WHUH. The smell on that ferry to Skye on Saturday morning was something else. There had been sales the day before on North Uist and all these cattle dealers from Dingwall and Muir of Ord were heading back to the mainland. Cattle trucks full of calves, rams and lambs were lined up on the deck of the ferry.
But the pong on the ferry was not from the dung on the trucks. No, it was from all the red-eyed livestock dealers who had quite obviously spent a very long and very wet evening in the bar of the Lochmaddy Hotel.
They are not like us refined west-coasters. While we island guys just go very quiet the morning after we have had a few, the ones who live on the east side of Highland Council’s patch just get louder and funnier.
They get through their hangovers, not by sitting with their heads in their hands and offering up prayers and promises never to over-indulge again if the nausea is lifted, but by laughing and shouting loudly.
When the fresh-faced drivers appeared in the ferry cafeteria to ask the more-mature dealmakers if they had a good evening, the bread-and-butter accents in close harmony reminded me of something from very long ago. The last time I had heard that many Dingwall voices, they were all gathered round me trying get me to my feet and telling me to get in the back of the van, laddie.
My journey on the smelly ferry Hebrides was to get myself over to Skye before Stephen Brass, the South Uist slater who was attempting to swim the Minch. Intrepid Stephen had been training long and hard to do the doggy-paddle all the way across.
Sadly, word came through that poor Stephen was suffering from cramp and was abandoning his bid. I was so disappointed and I couldn’t help thinking how Stephen was feeling. Bet he’ll try again, though.
So straight back on to the Hebrides, which was returning to Tarbert, and this time without its jolly cargo of cattlemen.
This time, though, a group of red-faced guys in skin-tight Lycra came on. A group of English cyclists, they caused a stir when they took up positions at the windows in the observation lounge.
A housewife, from let’s just say the Lochs area, was rabbiting away in Gaelic to her sister, unaware that two seats along from her was a wee fellow who also had a smattering of the language of the Garden of Eden. Me.
She heard one of the cyclists saying they had cycled from Portree. Her sister, who seemed very intent on checking out everything from their cycle clips to their helmets, said that would be the reason they looked so flushed. But, no, the Lochie lady didn’t think so. In her view, it was a circulatory matter because these chaps were wearing such incredibly tight outfits. The blood had to go somewhere.
She must have had nursing training because she helpfully pointed out where all that blood should normally be and all of us sitting nearby got an impromptu lesson on the human bloodflow system. Until, very inevitably, both women dissolved into fits of loud and infectious giggles.
The tightly-packed gentlemen cyclists from south of the border looked on, utterly bemused and oblivious to the fact that their protruberances were under such close scrutiny by a group of very naughty fellow-travellers.
When I got to Tarbert, there was time to kill.
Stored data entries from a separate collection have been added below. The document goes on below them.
(** * Further properties of the routine *)

(** ** Positions and lookups *)

Lemma take_out_of_range (a : vec) (inds : list nat) (i : nat) :
  In i inds -> length a <= i -> take a inds = Err IndexError.
Proof.
  intros Hin Hi. unfold take.
  apply comprehension_raises with (a := i); [|exact Hin|].
  - intros j ex. destruct (nth_error a j); [discriminate|]. now inversion 1.
  - apply nth_error_None in Hi. now rewrite Hi.
Qed.

Lemma index_first_position (symbols : list string) (k : string) (i : nat) :
  index symbols k = Ok i ->
  nth_error symbols i = Some k /\
  forall j, j < i -> nth_error symbols j <> Some k.
Proof.
  revert i; induction symbols as [|y l IH]; simpl; intros i H; [discriminate|].
  destruct (String.eqb_spec y k) as [->|Hne].
  - inversion H; subst. split; [reflexivity|]. intros j Hj; lia.
  - destruct (index l k) as [i'|]; simpl in H; [|discriminate].
    inversion H; subst. destruct (IH i' eq_refl) as [Hnth Hfirst].
    split; [exact Hnth|]. intros [|j] Hj; simpl.
    + congruence.
    + apply Hfirst. lia.
Qed.

Lemma index_present (symbols : list string) (k : string) :
  In k symbols -> exists i, index symbols k = Ok i.
Proof.
  induction symbols as [|y l IH]; simpl; intros H; [contradiction|].
  destruct (String.eqb_spec y k) as [->|Hne]; [now exists 0|].
  destruct H as [H|H]; [contradiction|].
  destruct (IH H) as [i ->]. now exists (S i).
Qed.

(** ** Binding [inds] and [vals] *)


(** X3.  A dict [force_values] all of whose keys are state symbols binds:
    [inds] holds, key by key in the order of the dict, the first position of
    the key in [symbols['states']] (looking that position up gives the key
    back), and [vals] the values in the same order. *)
Theorem dict_binds_positions (model : Model) (items : list (string * float64)) :
  (forall k, In k (map fst items) -> In k (symbols_states model)) ->
  exists inds,
    bind_force_values model (Some (Dict items)) =
      Ok (Bound inds (Values (map snd items))) /\
    Forall2 (fun k i =>
               nth_error (symbols_states model) i = Some k /\
               forall j, j < i -> nth_error (symbols_states model) j <> Some k)
            (map fst items) inds.
Proof.
  intros Hkeys. unfold bind_force_values.
  assert (H : exists inds,
            comprehension (index (symbols_states model)) (map fst items) = Ok inds /\
            Forall2 (fun k i =>
               nth_error (symbols_states model) i = Some k /\
               forall j, j < i -> nth_error (symbols_states model) j <> Some k)
              (map fst items) inds).
  { induction (map fst items) as [|k ks IH]; simpl.
    - exists []. split; [reflexivity|constructor].
    - destruct (index_present (symbols_states model) k) as [i Hi];
        [apply Hkeys; now left|].
      destruct IH as (inds & Hc & Hall); [intros k' Hk'; apply Hkeys; now right|].
      exists (i :: inds). rewrite Hi, Hc. simpl. split; [reflexivity|].
      constructor; [now apply index_first_position|exact Hall]. }
  destruct H as (inds & Hc & Hall). exists inds. rewrite Hc. simpl. now split.
Qed.

(** ** Failures of [fobj] *)

(** X4.  When [force_values] is neither a list or tuple nor a dict (an
    ndarray, say) the call is not rejected: lines 26-32 bind nothing, and
    [fobj] then never returns a residual.  It raises a NameError as soon as
    the model functions and [S - s] go through. *)
Theorem fobj_unbound_never_returns (model : Model) (s0 e p z : vec) :
  bind_force_values model (Some Other) = Ok Unbound /\
  (exists ex, fobj model s0 e p Unbound z = Err ex) /\
  (forall S r gap,
     transition model (firstn (length s0) z) (skipn (length s0) z) e p = Ok S ->
     arbitrage model (firstn (length s0) z) (skipn (length s0) z)
               (firstn (length s0) z) (skipn (length s0) z) p = Ok r ->
     subtract S (firstn (length s0) z) = Ok gap ->
     fobj model s0 e p Unbound z = Err NameError).
Proof.
  split; [reflexivity|]. unfold fobj. split.
  - destruct (transition model _ _ e p) as [S|ex]; simpl; [|now exists ex].
    destruct (arbitrage model _ _ _ _ p) as [r|ex]; simpl; [|now exists ex].
    destruct (subtract S _) as [gap|ex]; simpl; [|now exists ex].
    now exists NameError.
  - intros S r gap HS Hr Hgap. rewrite HS, Hr. simpl. now rewrite Hgap.
Qed.

(** X5.  A constrained position at or beyond the length of what
    [transition] returns is found only inside [fobj]: once the model
    functions and [S - s] have gone through, [S[inds]] raises an
    IndexError. *)
Theorem fobj_position_out_of_range
    (model : Model) (s0 e p z S r gap : vec) (inds : list nat) (vals : Vals)
    (i : nat) :
  transition model (firstn (length s0) z) (skipn (length s0) z) e p = Ok S ->
  arbitrage model (firstn (length s0) z) (skipn (length s0) z)
            (firstn (length s0) z) (skipn (length s0) z) p = Ok r ->
  subtract S (firstn (length s0) z) = Ok gap ->
  In i inds -> length S <= i ->
  fobj model s0 e p (Bound inds vals) z = Err IndexError.
Proof.
  intros HS Hr Hgap Hin Hi. unfold fobj. rewrite HS, Hr. simpl. rewrite Hgap. simpl.
  unfold forced_gap. now rewrite (take_out_of_range S inds Hin Hi).
Qed.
Cameraman, my faithful old travelling companion, was still on North Uist and it would be some hours until the next ferry from Berneray. So I ran into the Harris Hotel and could not believe my peepers. It had been taken over by scores of wee people with the gentlest, sweetest smiles, all scurrying about in the corridors, the dining room and the lounges. Ladies of a certain age, mostly, they were quietly spoken and whispering. And they all looked vaguely familiar.
Lovely people they were. Until they spotted me. Suddenly a chill like a cold mist rolling off a dark Harris hill descended on the inn. The smiles of the bustling ladies turned down in an instant and they scowled in unison, pushing past me. Who were they?
I grabbed a member of staff. Had aliens landed? Was I in the middle of the biggest news story at the Harris Hotel since the rebellion of the castaways on Taransay? There was nothing to worry about. The hotel had been taken over by the Free Church of Scotland, she whispered, trundling off with plates of trifle.
Good grief. I knew it. I had an inkling these characters had not looked like the usual Saturday-afternoon boozers you find in the licensed premises of downtown Tarbert. I also knew the Free Church had pulled off a similar coup by taking over the Carnish Inn in Uist. But this was staggering.
My mouth must have been hanging open so much that I was in danger of being mistaken for a serving hatch before it was gently explained to me that it was merely a one-day Free Church conference.
Then I spotted something almost as unusual as 50 Free Church cailleachs on licensed premises. It was a bottle of rare Royal Household whisky. I knew you could buy it from the Whisky Exchange in London for £300 a bottle.
Apparently, as this one had been opened, there was a problem with evaporation from the bottle. So the kindly owners of the Harris Hotel decided to sell it by the nip rather than let the angels have it.
Did I? Of course. Recovering from the shock of coming across a rake of Free Church delegates, I sat quietly with Cameraman contemplating the day’s events as we sipped a glass of one of the rarest drams on earth.
You, too, can have a taste, for a mere £10 a nip. But only if you hurry. Tell them I sent you.